What is expected:
Word for word, return the lines from the top of the listing to the line containing "Docusaurus type names, evaluated", both ends included, and no others.

Input data:

(** * react-learning: the Docusaurus site configuration and the shipped lesson files

    The repository ships two TypeScript modules ([website/sidebars.ts] and the
    Docusaurus site configuration that follows it) and a set of markdown
    lessons.  Both modules are object literals; the only expressions in them
    that are not literals are [new Date().getFullYear()] inside a template
    literal and two member accesses on the imported binding [prismThemes].

    The modules are embedded as Rocq values of record types that follow the
    Docusaurus type names, evaluated in a small completion monad so that the
    one operation that can throw (member access on [undefined] or [null]) is
    visible.  The shipped markdown files are embedded as an inventory of
    their paths, front-matter and headings, and the state logic that the
    lessons develop in their code blocks is embedded in [Lessons]. *)

From Stdlib Require Import ZArith Lia.
From stdpp Require Import base option list strings pretty gmap.

#[local] Set Warnings "-register-all".

Local Open Scope string_scope.
Local Open Scope list_scope.

(** ** A minimal JavaScript run time *)

Module Js.

Inductive Error :=
| TypeError (msg : string).

(** The outcome of evaluating an expression: a value, or a thrown error. *)
Inductive Completion (A : Type) :=
| Normal (a : A)
| Throw (e : Error).
Arguments Normal {A} a.
Arguments Throw {A} e.

#[global] Instance completion_ret : MRet Completion := @Normal.
#[global] Instance completion_bind : MBind Completion :=
  fun A B f m => match m with Normal a => f a | Throw e => Throw e end.

Definition is_normal {A} (m : Completion A) : bool :=
  match m with Normal _ => true | Throw _ => false end.

(** Values an imported binding can hold. *)
Inductive Value :=
| VUndefined
| VNull
| VBool (b : bool)
| VNumber (n : Z)
| VString (s : string)
| VArray (elems : list Value)
| VObject (props : list (string * Value)).

Fixpoint assoc {A} (k : string) (l : list (string * A)) : option A :=
  match l with
  | [] => None
  | (k', v) :: rest => if String.eqb k k' then Some v else assoc k rest
  end.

Response box:
(** * react-learning: the Docusaurus site configuration and the shipped lesson files

    The repository ships two TypeScript modules ([website/sidebars.ts] and the
    Docusaurus site configuration that follows it) and a set of markdown
    lessons.  Both modules are object literals; the only expressions in them
    that are not literals are [new Date().getFullYear()] inside a template
    literal and two member accesses on the imported binding [prismThemes].

    The modules are embedded as Rocq values of record types that follow the
    Docusaurus type names, evaluated in a small completion monad so that the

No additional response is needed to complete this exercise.